Can you explain why GPT-x would be well-suited to that modality?
Presumably, because with a big-enough X, we can generate text descriptions of scenes from cameras and feed them in to get driving output more easily than the seemingly fairly slow process to directly train a self-driving system that is safe. And if GPT-X is effectively magic, that’s enough.
I’m not sure I buy it, though. I think that once people agree that scaling just works, we’ll end up scaling the NNs used for self driving instead, and just feed them much more training data.
There might be some architectures that are more scaleable then others. As far as I understand the present models for self driving have for the most part a lot of hardcoded elements. That might make them more complicated to scale.
Agreed, but I suspect that replacing those hard-coded elements will get easier over time as well.
Andrej Karpathy talks about exactly that in a recent presentation: https://youtu.be/hx7BXih7zx8?t=1118
My hypothesis: Language models work by being huge. Tesla can’t use huge models because they are limited by the size of the computers on their cars. They could make bigger computers, but then that would cost too much per car and drain the battery too much (e.g. a 10x bigger computer would cut dozens of miles off the range and also add $9,000 to the car price, at least.)
[EDIT: oops, I thought you were talking about the direct power consumption of the computation, not the extra hardware weight.
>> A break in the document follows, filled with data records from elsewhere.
(** The representation invariant of the host: element identities are
    unique and below the next identity, timer handles are unique and
    below the next handle.  Every call of the host keeps it, whatever
    the script does; the proofs about the script rely on it. *)
Lemma reachable_wf w : reachable user (initial_world page) w → wf_world w.
Proof. by intros [[H _] _]%reachable_page_inv. Qed.

(** C2. The invariant of the submit guard: on every reachable page, each
    button has at most one pending fallback timer, and a button with a
    pending fallback is disabled. *)
Theorem one_fallback_per_button w b :
  reachable user (initial_world page) w →
  (length (filter (λ cb, cb_button cb = Some b) (callbacks w)) ≤ 1)%nat ∧
  (b ∈ pending_restores w → get_disabled b (w_dom w) = true).
Proof.
  intros [[_ [Hnd Hdis]] _]%reachable_page_inv.
  split; [by apply NoDup_omap_filter|]. rewrite Forall_forall in Hdis. apply Hdis.
Qed.

(** C34. On every reachable page the registry holds only the bindings
    that the script makes: the load listener on the document, the guard
    on elements for [submit], the confirmation on elements for [click]. *)
Theorem reachable_typed w r :
  reachable user (initial_world page) w → r ∈ w_listeners w → typed_binding r = true.
Proof.
  intros (_ & H & _)%reachable_page_inv. unfold typed in H.
  rewrite Forall_forall in H. apply H.
Qed.

(** Timers fire on time: on every reachable page the timer that fires
    next is not overdue, and firing it puts the clock at its due time. *)
Lemma timer_fires_when_due w t l' :
  reachable user (initial_world page) w →
  take_timer (w_loop w) = Some (t, l') →
  (l_now (w_loop w) ≤ t_due t)%N ∧ l_now l' = t_due t.
Proof.
  intros (_ & _ & Hp & _)%reachable_page_inv Ht.
  split; [|by apply (take_timer_punctual _ _ _ Hp Ht)].
  apply take_timer_Some in Ht as [Hin _]. unfold on_time, punctual in Hp.
  rewrite Forall_forall in Hp. by apply Hp.
Qed.
(** ** Distances, as the specification words them *)

(** The Euclidean distance from [a] to [b] as float64 arithmetic computes
    it: the square root of the sum of the squares of the coordinate
    differences. *)
Definition euclidean_distance (a b : point) : float :=
  match a, b with
  | (x1, y1, z1), (x2, y2, z2) =>
      PrimFloat.sqrt ((x2 - x1) * (x2 - x1) + (y2 - y1) * (y2 - y1)
                      + (z2 - z1) * (z2 - z1))%float
  end.

(** The exact value of a finite float64, a rational number. *)
Definition exact (x : float) : option QArith_base.Q :=
  match Prim2SF x with
  | S754_zero _ => Some (QArith_base.inject_Z 0)
  | S754_finite s m e =>
      Some (QArith_base.Qmult (QArith_base.inject_Z (cond_Zopp s (Z.pos m)))
                              (QArith_base.Qpower (QArith_base.inject_Z 2) e))
  | _ => None
  end.

(** The exact square of the Euclidean distance between two finite points. *)
Definition exact_square_distance (a b : point) : option QArith_base.Q :=
  match map exact (coords a), map exact (coords b) with
  | [Some x1; Some y1; Some z1], [Some x2; Some y2; Some z2] =>
      let square d := QArith_base.Qmult d d in
      Some (QArith_base.Qplus
              (QArith_base.Qplus (square (QArith_base.Qminus x2 x1))
                                 (square (QArith_base.Qminus y2 y1)))
              (square (QArith_base.Qminus z2 z1)))
  | _, _ => None
  end.

(** In exact arithmetic, [v] is strictly closer to [c] than [w] is. *)
Definition strictly_closer (c v w : point) : Prop :=
  match exact_square_distance c v, exact_square_distance c w with
  | Some dv, Some dw => QArith_base.Qlt dv dw
  | _, _ => False
  end.

(** ** More of the bench *)

Module Cases.

(** A chat model that is out of reach. *)
Definition broken_chat : AbstractLlmChat :=
  {| get_response := fun _ _ => Raised (PyExn "APIConnectionError") |}.

Definition broken_plugin (vis_dirpath : option string) : Store :=
  {| self := {| _vertices := Bench.rectangle_vertices;
                _faces := Bench.rectangle_faces;
                _llm_chat := broken_chat; _vis_dirpath := vis_dirpath |};
     events := [] |}.

(** Libraries over the rectangle whose locator answers every query point
    with the point itself, finite or not. *)
Definition echo_libs : Libraries :=
  Bench.libraries (Bench.mesh_file Bench.rectangle_vertices Bench.rectangle_faces)
    (fun p => Returned p)
    (Bench.solver Bench.rectangle_vertices Bench.rectangle_faces) Bench.writes.

(** A factory whose chat answers every query with [reply]. *)
Definition factory (reply : string) : PluginsFactory unit :=
  {| _model_factory := tt;
     _chat_model_factory := {| get_llm_chat := Returned (Bench.chat reply) |} |}.

(** A dotenv file with the chat's endpoint and a temperature for SQL. *)
Definition dotenv : dict (option string) :=
  [("CHAT_ENDPOINT", Some "https://example.openai.azure.com");
   ("CHAT_LLM_DEPLOYMENT_NAME", Some "gpt-4");
   ("SQL_TEMPERATURE", Some "0.0");
   ("NAV_API_KEY", None)].

End Cases.

(** * Facts *)

(** ** The coordinate parser *)

Lemma array_of_strings_returned (L : Libraries) (fields : list string) (values : list float) :
  array_of_strings L fields = Returned values <->
  Forall2 (fun s x => float_of_string L s = Some x) fields values.
Proof.
  revert values. induction fields as [|f fields IH]; intros values; simpl.
  - split.
    + intros H. injection H as <-. constructor.
    + intros H. inversion H. reflexivity.
  - destruct (float_of_string L f) as [x|] eqn:Ef.
    + destruct (array_of_strings L fields) as [xs|e] eqn:Er; simpl.
      * split.
        -- intros H. injection H as <-. constructor; [exact Ef | now apply IH].
        -- intros H. inversion H as [|? y ? ys Hy Hys]; subst.
           rewrite Ef in Hy. injection Hy as <-.
           apply IH in Hys. injection Hys as <-. reflexivity.
      * split; [discriminate|].
        intros H. inversion H as [|? y ? ys Hy Hys]; subst.
        apply IH in Hys. discriminate.
    + split; [discriminate|].
      intros H. inversion H as [|? y ? ys Hy Hys]; subst. congruence.
Qed.

Lemma reshape3_rows_bounded (n : nat) (xs : list float) (rows : list point) :
  List.length xs <= n ->
  reshape3 xs = Returned rows ->
  List.length xs = 3 * List.length rows /\ xs = flat_map coords rows.
Proof.
  revert xs rows. induction n as [|n IH]; intros xs rows Hn H.
  - destruct xs; [|simpl in Hn; lia].
    injection H as <-. split; reflexivity.
  - destruct xs as [|x [|y [|z rest]]]; simpl in H; try discriminate.
    + injection H as <-. split; reflexivity.
    + destruct (reshape3 rest) as [rows'|e] eqn:Er; [|discriminate].
      injection H as <-.
      destruct (IH rest rows') as [Hl Hf]; [simpl in Hn; lia | exact Er |].
      split; simpl; [lia | now rewrite <- Hf].
Qed.

Lemma reshape3_rows (xs : list float) (rows : list point) :
  reshape3 xs = Returned rows ->
  List.length xs = 3 * List.length rows /\ xs = flat_map coords rows.
Proof. apply (reshape3_rows_bounded (List.length xs)). lia. Qed.

Lemma reshape3_multiple (k : nat) (xs : list float) :
  List.length xs = 3 * k ->
  exists rows, reshape3 xs = Returned rows /\ List.length rows = k.
Proof.
  revert xs. induction k as [|k IH]; intros xs H.
  - destruct xs; [|discriminate]. exists []. split; reflexivity.
  - destruct xs as [|x [|y [|z rest]]]; simpl in H; try lia.
    destruct (IH rest) as [rows [Hr Hl]]; [lia|].
    exists ((x, y, z) :: rows). simpl. rewrite Hr. split; [reflexivity | simpl; lia].
Qed.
My bad.]
It’s not about the power consumption.
The air conditioner in your car uses 3 kW, and GPT-3 takes 0.4 kWH for 100 pages of output—thus a dedicated computer on AC power could produce 700 pages per hour, going substantially faster than AI Dungeon (literally and metaphorically). So a model as large as GPT-3 could run on the electricity of a car.
The hardware would be more expensive, of course. But that’s different.
Huh, thanks—I hadn’t run the numbers myself, so this is a good wake-up call for me. I was going off what Elon said. (He said multiple times that power efficiency was an important design constraint on their hardware because otherwise it would reduce the range of the car too much.) So now I’m just confused. Maybe Elon had the hardware weight in mind, but still...
Maybe the real problem is just that it would add too much to the price of the car?
Yes. GPU/ASICs in a car will have to sit idle almost all the time, so the costs of running a big model on it will be much higher than in the cloud.
Re hardware limit: flagging the implicit assumption here that network speeds are spotty/unreliable enough that you can’t or are unwilling to safely do hybrid on-device/cloud processing for the important parts of self-driving cars.
(FWIW I think the assumption is probably correct).